Surgical specimens were formalin-fixed and, after macroscopic evaluation by a trained pathologist, paraffin-embedded (FFPE). After standard hematoxylin/eosin staining (Diapath, Sanova, Vienna, Austria), diagnosis was performed according to the WHO classification (2016 version) [55] by experienced neuropathologists, at the Medical University of Innsbruck and at the Institute of Neuropathology and Neurochemistry, Medical University of Vienna.

Following the histopathological evaluation by an experienced pathologist, three to five 5 µm thick slices of the FFPE material were used for further DNA isolation. Genomic DNA was isolated using the EZ1 DNA investigator kit or QIAamp DNA FFPE Tissue Kit, and bisulfite conversion was performed using the EpiTect Fast FFPE bisulfite Kit (all Kits from Qiagen, Hilden, Germany), according to manufacturer’s recommendation. For pyrosequencing, the Pyro Mark Therascreen MGMT Kit (Qiagen, Hilden, Germany) was used to assess four CpG sites. In total, 50 ng of bisulfite-converted DNA was used for amplification PCR. All analyses were performed as duplicates. As sequencing controls, an unmethylated and a methylated control DNA were processed in parallel. The CpG sites were located in exon 1 of the human MGMT gene (CpG 76–79). A mean methylation score of <8% was classified as unmethylated, as previously published [56,57].

For the 42 cases, immunohistochemistry was performed on 2 µm thick slices of FFPE material. Following deparaffination of the slices, MMR protein staining was performed using the OptiView DAB IHC Detection Kit or the Ventana system, as recommended by the manufacturer (Roche, Basel, Switzerland). Immunohistochemical staining of the MGMT protein was performed manually on FFPE sections. For antigen retrieval, a heat-induced epitope retrieval was performed in a water bath at 98.5 °C for 40 min, in a citrate buffer (pH 6.0). For detection, the Dako REAL EnVision Detection System (Agilent, Santa Clara, CA, USA) and peroxidase/DAB+/rabbit/mouse was used. The following antibodies and dilutions were used: anti-MGMT antibody, clone MT3.1 (Merck Millipore, Burlington, MA, USA), 1:100 in blocking solution; MLH1 (M1) (Roche Cell Marque, Basel, Switzerland), 1.4 µg/mL pre-diluted; MSH2 (G219-1129) (Roche Cell Marque, Basel, Switzerland), 3.62 mg/mL pre-diluted; MSH6 (BC/44) (Biocare Medical, Pacheco, CA, USA), 1:50 in sCC1; PMS2 (EPR3947) (Roche Cell Marque, Basel, Switzerland), 14.37 µg/mL pre-diluted; IDH1 R132H (clone H09, Dianova, Hamburg, Germany) 1:30. The intensity of the immunohistochemical staining was scored from 0 to 3, representing very weak, weak, moderate and strong staining, respectively. The density of MMR and MGMT protein expression was scored in percent of the tumor area. The MGMT expression scores were assigned to low (scores: 0 and 1) and high (scores: 2 and 3) expression. The expression patterns of MGMT, MMR and IDH1 were evaluated by at least two independent researchers (J.H., S.S., R.H. and A.M.B.-T.), blinded to MGMT promoter methylation status and further clinical information.

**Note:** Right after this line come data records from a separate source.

(** * ProxyPin MCP bridge

    A shallow embedding of [proxypin_mcp_server.py]: the transport function
    [call_proxypin_tool] (request envelope, request id counter, HTTP exchange,
    unwrapping of the reply, error wrapping) and the registered tools that
    shape their keyword arguments into the outgoing argument mapping.

    Python values are a first-order datatype, dictionaries are association
    lists in insertion order, exceptions are a result type, and the module
    globals ([session], [request_id_counter]) are an explicit state record
    threaded through every call. *)

From Stdlib Require Import String Ascii ZArith List Bool Lia DecimalString FinFun.
Import ListNotations.
Local Open Scope string_scope.

(** ** Python values and the builtins the server relies on *)

Module Py.

(** The values that flow through the server: keyword arguments of the tools
    and decoded JSON documents.  A float is represented by its [repr] (the
    shortest decimal literal that reads back as the same binary64 number),
    a [str] by its UTF-8 bytes. *)
#[warnings="-register-all"]
Inductive value : Type :=
| VNone
| VBool (b : bool)
| VInt (n : Z)
| VFloat (repr : string)
| VStr (s : string)
| VList (items : list value)
| VDict (items : list (string * value)).
(** After the background task the service takes a new start, unless the
    run failed on a missing email body: then the status stays [logged_in]
    and [start_automation] goes on answering that a run is in progress. *)
Theorem service_restart_after_run
    (l : LoadOutcome) (env : InitOutcome) (run : Runner) (stop : option Py.Exc) :
  exists s,
    App.run_automation l env run stop = Some s
    /\ (snd (App.start_automation (Some s)) = true
        \/ (status s = logged_in
            /\ email_body_of (__init__ l) = ""
            /\ App.start_automation (Some s)
               = (App.JSONResponse 400 "Automation is already running", false))).
Proof.
  pose proof (run_automation_outcomes env run (__init__ l)) as H. cbv zeta in H.
  unfold App.run_automation, App.start_automation.
  unfold result_of, session_of in H.
  destruct (run_automation env run (__init__ l)) as [[[res|e] s] t];
    cbn [fst snd] in H; [|now elim H].
  exists s. split; [reflexivity|].
  destruct res as [b|f p|[|] m|[b|f p|b m|h]]; try now elim H.
  - left. now rewrite H.
  - destruct H as [H|(_ & H & Hb)].
    + left. now rewrite H.
    + right. rewrite H. repeat split. exact Hb.
  - left. destruct H as [H _]. now rewrite H.
Qed.

(** Stopping the automation does not free the service: [start_automation]
    answers after [stop_automation] what it answered before.
    [stop_automation] itself answers 404 when no automation was started
    and that the automation was stopped otherwise, also when the stop of
    the remote instance failed. *)
Theorem stop_does_not_free_start (inst : option Session) (stop : option Py.Exc) :
  App.start_automation (snd (App.stop_automation inst stop))
  = App.start_automation inst
  /\ fst (App.stop_automation inst stop)
     = match inst with
       | Some _ => App.Message "Automation stopped successfully"
       | None => App.JSONResponse 404 "No automation has been started"
       end.
Proof.
  destruct inst as [s|]; [|split; reflexivity].
  unfold App.stop_automation. rewrite cleanup_only_logs. split; reflexivity.
Qed.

Correlation analyses for dichotomous data were assessed using the phi coefficient. Survival probabilities were assessed for OS and PFS. Kaplan–Meier curves were compared using the log-rank test. Univariate and multivariate analyses were carried out using Cox proportional hazards models. A p-value of <0.05 was considered as statistically significant. All statistical analyses were performed using R version 4.0.3.